**Problem details:** Reproduce exactly the line that includes "eapply moved_trans; [exact Hm4|]." and all lines after it, ending with the last line of the data.

**Provided records:**
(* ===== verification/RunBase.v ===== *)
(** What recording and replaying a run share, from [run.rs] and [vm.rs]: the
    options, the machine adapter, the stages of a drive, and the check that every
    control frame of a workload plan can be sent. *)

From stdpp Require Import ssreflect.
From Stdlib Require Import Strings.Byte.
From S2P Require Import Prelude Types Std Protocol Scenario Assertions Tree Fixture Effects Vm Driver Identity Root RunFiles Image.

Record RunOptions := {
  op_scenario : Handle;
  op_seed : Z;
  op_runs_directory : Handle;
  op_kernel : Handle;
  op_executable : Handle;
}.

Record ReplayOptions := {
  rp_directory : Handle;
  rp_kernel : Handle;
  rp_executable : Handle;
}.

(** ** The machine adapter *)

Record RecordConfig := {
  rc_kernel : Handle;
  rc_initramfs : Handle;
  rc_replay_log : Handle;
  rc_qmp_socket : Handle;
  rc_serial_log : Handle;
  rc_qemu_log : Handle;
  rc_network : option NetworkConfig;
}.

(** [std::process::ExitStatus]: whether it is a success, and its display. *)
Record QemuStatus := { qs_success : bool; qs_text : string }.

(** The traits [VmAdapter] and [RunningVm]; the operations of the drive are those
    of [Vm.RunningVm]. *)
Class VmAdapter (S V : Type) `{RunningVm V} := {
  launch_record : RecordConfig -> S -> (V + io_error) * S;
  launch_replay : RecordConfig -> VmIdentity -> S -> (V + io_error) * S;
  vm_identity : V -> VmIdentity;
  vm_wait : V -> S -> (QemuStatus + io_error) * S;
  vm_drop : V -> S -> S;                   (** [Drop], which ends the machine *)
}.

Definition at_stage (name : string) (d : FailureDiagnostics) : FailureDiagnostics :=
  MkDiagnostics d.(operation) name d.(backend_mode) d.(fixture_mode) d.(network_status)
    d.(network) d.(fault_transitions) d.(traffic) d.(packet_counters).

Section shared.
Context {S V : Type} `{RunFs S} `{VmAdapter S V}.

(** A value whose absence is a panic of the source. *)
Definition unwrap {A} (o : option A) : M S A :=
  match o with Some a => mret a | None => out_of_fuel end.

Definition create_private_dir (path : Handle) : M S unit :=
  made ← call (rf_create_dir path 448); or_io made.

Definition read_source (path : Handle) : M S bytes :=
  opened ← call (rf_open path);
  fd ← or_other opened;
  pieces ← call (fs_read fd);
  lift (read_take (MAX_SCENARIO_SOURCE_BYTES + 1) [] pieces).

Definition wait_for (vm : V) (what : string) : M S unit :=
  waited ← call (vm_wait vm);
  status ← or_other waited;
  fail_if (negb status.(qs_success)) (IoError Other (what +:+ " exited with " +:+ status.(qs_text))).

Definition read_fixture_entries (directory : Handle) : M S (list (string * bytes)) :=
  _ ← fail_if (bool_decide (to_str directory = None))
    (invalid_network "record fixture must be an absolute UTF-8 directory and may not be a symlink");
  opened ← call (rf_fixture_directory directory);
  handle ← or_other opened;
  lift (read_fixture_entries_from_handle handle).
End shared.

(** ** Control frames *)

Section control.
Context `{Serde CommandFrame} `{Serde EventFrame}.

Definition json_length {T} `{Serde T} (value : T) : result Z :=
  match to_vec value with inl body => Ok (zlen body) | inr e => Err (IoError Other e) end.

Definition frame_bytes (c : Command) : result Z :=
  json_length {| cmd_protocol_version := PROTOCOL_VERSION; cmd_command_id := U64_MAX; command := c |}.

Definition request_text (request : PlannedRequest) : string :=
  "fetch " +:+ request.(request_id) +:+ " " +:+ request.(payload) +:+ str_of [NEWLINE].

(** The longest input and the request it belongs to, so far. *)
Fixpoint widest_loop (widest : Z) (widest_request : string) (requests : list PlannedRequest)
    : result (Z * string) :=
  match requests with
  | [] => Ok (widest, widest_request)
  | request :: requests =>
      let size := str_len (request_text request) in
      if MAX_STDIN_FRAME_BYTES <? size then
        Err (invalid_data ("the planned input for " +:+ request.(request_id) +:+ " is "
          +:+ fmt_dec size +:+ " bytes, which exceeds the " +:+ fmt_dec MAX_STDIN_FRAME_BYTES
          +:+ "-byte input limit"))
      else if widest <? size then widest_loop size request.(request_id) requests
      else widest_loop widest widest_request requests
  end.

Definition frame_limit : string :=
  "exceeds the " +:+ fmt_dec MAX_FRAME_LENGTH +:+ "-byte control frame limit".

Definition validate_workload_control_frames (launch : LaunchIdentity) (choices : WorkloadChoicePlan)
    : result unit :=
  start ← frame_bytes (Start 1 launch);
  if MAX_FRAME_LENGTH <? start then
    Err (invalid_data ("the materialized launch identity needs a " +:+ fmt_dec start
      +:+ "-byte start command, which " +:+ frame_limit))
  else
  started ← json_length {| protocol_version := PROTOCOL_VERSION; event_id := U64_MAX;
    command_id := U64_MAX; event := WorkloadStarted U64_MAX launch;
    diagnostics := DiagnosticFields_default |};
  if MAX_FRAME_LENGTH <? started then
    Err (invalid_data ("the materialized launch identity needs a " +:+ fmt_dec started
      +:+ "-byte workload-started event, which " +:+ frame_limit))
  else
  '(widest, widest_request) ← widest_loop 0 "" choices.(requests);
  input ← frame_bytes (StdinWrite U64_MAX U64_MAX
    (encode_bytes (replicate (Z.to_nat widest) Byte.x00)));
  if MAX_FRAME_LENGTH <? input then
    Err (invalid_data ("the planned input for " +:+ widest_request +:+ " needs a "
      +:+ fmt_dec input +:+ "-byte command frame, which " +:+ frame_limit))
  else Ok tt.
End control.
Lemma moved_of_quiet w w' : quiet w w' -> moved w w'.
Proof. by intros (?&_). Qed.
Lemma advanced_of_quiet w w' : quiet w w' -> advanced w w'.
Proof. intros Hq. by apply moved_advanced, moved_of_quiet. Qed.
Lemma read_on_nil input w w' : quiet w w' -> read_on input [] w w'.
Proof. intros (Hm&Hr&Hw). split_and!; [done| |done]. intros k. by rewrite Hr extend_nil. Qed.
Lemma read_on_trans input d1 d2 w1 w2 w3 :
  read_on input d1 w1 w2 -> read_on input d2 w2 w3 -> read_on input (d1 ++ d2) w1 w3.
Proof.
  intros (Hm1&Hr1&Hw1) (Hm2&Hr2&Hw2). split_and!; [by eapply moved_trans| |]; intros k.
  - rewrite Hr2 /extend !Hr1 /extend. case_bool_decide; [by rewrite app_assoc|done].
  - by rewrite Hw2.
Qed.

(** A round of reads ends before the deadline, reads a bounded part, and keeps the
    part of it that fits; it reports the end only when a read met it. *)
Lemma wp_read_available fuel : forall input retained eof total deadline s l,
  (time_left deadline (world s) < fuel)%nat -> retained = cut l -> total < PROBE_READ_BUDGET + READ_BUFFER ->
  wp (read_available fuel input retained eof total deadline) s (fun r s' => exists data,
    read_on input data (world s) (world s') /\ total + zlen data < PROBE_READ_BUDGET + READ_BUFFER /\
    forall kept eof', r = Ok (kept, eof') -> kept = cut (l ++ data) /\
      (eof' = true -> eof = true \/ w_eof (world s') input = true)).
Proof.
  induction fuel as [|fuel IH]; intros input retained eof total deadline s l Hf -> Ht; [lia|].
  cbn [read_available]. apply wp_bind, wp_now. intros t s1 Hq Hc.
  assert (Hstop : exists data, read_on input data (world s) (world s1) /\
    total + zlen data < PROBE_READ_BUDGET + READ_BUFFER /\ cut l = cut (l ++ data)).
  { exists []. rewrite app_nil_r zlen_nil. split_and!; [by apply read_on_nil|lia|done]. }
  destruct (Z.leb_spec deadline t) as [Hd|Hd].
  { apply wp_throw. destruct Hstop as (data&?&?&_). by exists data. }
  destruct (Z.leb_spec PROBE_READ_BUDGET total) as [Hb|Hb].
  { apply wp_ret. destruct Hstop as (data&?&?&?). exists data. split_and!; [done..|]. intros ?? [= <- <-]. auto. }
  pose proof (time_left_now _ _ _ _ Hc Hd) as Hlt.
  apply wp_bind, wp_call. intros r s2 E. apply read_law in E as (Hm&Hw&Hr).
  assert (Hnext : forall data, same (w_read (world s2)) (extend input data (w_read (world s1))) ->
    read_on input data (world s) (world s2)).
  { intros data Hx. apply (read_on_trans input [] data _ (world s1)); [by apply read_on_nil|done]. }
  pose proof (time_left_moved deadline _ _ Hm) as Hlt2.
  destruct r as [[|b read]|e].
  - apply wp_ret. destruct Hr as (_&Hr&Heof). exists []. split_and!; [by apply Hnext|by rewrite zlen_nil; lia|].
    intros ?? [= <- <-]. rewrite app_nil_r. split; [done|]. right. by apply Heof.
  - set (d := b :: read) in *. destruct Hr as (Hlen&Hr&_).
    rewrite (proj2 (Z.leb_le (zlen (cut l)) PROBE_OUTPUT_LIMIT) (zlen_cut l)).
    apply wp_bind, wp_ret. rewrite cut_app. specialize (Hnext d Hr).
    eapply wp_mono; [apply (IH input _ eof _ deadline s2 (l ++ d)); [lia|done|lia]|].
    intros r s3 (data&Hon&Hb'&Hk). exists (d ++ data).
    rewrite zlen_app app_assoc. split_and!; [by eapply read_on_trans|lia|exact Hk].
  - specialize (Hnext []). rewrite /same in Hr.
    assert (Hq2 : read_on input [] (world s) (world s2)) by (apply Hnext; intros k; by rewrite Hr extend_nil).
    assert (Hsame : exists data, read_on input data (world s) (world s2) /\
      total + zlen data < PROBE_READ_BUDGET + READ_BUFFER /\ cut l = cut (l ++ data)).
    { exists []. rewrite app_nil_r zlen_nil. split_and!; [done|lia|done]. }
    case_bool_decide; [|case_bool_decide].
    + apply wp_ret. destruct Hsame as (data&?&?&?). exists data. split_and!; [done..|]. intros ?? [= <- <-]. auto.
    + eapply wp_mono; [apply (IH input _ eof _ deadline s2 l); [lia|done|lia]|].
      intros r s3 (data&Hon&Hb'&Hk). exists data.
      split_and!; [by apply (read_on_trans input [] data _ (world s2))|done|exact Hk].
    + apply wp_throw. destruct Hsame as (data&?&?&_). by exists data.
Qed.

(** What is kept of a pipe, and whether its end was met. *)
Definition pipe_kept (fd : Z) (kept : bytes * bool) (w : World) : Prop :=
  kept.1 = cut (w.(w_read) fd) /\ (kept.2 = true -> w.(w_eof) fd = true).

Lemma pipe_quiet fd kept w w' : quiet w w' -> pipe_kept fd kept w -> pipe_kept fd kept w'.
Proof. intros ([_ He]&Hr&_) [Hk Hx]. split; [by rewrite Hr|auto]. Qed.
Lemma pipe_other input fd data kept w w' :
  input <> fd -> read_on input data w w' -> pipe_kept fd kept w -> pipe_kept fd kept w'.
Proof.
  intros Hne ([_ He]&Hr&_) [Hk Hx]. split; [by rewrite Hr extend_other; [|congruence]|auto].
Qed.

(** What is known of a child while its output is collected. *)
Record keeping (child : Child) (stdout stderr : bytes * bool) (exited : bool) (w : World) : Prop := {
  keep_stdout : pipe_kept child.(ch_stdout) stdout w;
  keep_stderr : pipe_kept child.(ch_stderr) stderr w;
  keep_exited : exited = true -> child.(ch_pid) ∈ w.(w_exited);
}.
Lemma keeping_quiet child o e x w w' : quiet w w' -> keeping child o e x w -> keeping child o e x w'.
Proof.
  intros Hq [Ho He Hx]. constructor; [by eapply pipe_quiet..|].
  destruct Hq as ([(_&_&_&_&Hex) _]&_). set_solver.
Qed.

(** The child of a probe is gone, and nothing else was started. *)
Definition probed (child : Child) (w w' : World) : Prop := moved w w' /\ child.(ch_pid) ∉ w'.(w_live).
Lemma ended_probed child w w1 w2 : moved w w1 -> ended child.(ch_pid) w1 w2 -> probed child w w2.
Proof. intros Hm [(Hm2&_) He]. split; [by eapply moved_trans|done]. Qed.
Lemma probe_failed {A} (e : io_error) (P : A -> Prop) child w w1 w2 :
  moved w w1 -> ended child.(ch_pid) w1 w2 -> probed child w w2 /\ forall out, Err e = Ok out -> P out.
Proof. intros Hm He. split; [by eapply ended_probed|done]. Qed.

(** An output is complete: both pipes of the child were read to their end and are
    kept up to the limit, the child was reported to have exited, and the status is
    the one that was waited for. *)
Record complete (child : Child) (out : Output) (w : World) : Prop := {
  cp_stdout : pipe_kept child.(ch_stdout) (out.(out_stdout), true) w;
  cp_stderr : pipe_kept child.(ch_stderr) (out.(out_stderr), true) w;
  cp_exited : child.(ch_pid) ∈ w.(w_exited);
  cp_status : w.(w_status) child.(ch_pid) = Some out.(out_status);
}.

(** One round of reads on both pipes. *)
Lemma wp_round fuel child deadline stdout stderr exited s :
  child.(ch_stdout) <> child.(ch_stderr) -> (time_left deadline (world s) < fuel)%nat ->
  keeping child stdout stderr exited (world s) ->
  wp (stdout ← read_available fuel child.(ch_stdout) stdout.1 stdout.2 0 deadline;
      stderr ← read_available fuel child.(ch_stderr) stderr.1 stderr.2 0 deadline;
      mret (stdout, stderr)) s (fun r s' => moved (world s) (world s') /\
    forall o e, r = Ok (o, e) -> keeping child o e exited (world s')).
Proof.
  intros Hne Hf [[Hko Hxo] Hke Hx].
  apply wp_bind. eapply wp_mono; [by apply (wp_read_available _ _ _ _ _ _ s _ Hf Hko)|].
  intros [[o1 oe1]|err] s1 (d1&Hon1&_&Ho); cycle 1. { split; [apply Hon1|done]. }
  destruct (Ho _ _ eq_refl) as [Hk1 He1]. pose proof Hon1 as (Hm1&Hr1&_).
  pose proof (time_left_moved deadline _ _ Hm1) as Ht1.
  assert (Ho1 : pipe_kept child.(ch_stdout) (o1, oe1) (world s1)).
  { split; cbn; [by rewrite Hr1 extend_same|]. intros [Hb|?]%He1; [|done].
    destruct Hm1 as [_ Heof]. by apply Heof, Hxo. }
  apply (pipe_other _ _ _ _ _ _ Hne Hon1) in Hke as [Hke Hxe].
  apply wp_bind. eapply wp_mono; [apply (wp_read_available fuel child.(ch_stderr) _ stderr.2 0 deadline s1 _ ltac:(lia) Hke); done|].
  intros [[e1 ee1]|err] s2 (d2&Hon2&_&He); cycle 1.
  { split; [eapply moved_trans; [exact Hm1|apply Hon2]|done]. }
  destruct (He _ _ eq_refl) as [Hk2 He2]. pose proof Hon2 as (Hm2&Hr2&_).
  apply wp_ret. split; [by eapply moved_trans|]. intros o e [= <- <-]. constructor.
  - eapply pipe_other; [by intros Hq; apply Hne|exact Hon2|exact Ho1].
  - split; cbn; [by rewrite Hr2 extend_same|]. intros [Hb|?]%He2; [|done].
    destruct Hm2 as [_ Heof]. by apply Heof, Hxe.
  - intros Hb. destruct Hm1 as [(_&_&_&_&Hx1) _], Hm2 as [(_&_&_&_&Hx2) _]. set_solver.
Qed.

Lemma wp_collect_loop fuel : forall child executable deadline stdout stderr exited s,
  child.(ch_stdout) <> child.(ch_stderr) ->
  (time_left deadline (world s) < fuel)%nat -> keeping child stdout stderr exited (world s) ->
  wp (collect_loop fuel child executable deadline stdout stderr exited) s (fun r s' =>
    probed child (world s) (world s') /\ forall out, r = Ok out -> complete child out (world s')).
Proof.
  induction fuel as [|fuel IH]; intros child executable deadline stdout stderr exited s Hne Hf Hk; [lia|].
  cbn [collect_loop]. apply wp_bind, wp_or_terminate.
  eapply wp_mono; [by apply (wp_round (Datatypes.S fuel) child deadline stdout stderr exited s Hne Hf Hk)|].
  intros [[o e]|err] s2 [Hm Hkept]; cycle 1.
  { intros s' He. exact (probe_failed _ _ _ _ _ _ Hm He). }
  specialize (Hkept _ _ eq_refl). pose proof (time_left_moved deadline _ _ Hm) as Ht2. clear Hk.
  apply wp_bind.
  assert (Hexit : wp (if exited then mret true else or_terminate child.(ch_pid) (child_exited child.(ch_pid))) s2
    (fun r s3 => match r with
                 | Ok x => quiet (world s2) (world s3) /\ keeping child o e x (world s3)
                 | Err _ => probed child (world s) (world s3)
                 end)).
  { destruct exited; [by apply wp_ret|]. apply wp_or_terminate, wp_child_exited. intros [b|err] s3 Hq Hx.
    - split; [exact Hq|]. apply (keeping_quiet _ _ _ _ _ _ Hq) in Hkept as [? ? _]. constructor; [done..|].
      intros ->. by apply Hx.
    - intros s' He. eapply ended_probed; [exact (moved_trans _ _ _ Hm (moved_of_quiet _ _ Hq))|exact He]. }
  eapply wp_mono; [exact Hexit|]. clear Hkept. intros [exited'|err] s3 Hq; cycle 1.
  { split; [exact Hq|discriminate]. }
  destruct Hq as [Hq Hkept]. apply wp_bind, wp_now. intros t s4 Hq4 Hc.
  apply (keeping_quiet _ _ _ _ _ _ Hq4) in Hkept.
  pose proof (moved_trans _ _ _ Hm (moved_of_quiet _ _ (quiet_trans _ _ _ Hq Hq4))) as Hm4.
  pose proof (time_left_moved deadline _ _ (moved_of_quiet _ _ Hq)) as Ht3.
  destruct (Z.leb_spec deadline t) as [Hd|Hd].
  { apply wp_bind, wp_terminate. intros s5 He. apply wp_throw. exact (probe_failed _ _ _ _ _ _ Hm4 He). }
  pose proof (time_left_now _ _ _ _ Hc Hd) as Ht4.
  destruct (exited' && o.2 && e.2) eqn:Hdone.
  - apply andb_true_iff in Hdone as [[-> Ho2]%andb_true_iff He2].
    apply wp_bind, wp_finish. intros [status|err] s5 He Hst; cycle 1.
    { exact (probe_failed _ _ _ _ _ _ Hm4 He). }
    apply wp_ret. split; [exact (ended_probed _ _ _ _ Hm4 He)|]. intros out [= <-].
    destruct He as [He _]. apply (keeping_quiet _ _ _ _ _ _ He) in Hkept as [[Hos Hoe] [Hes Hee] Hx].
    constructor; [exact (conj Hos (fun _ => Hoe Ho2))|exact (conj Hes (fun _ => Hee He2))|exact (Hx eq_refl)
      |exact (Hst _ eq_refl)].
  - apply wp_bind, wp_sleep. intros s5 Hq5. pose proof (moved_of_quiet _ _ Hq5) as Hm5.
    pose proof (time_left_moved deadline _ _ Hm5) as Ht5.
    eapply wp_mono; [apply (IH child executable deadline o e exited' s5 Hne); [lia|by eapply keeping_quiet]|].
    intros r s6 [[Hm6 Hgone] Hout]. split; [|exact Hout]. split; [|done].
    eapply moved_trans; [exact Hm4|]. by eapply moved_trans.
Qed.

**Response to this exercise:**
    eapply moved_trans; [exact Hm4|]. by eapply moved_trans.
Qed.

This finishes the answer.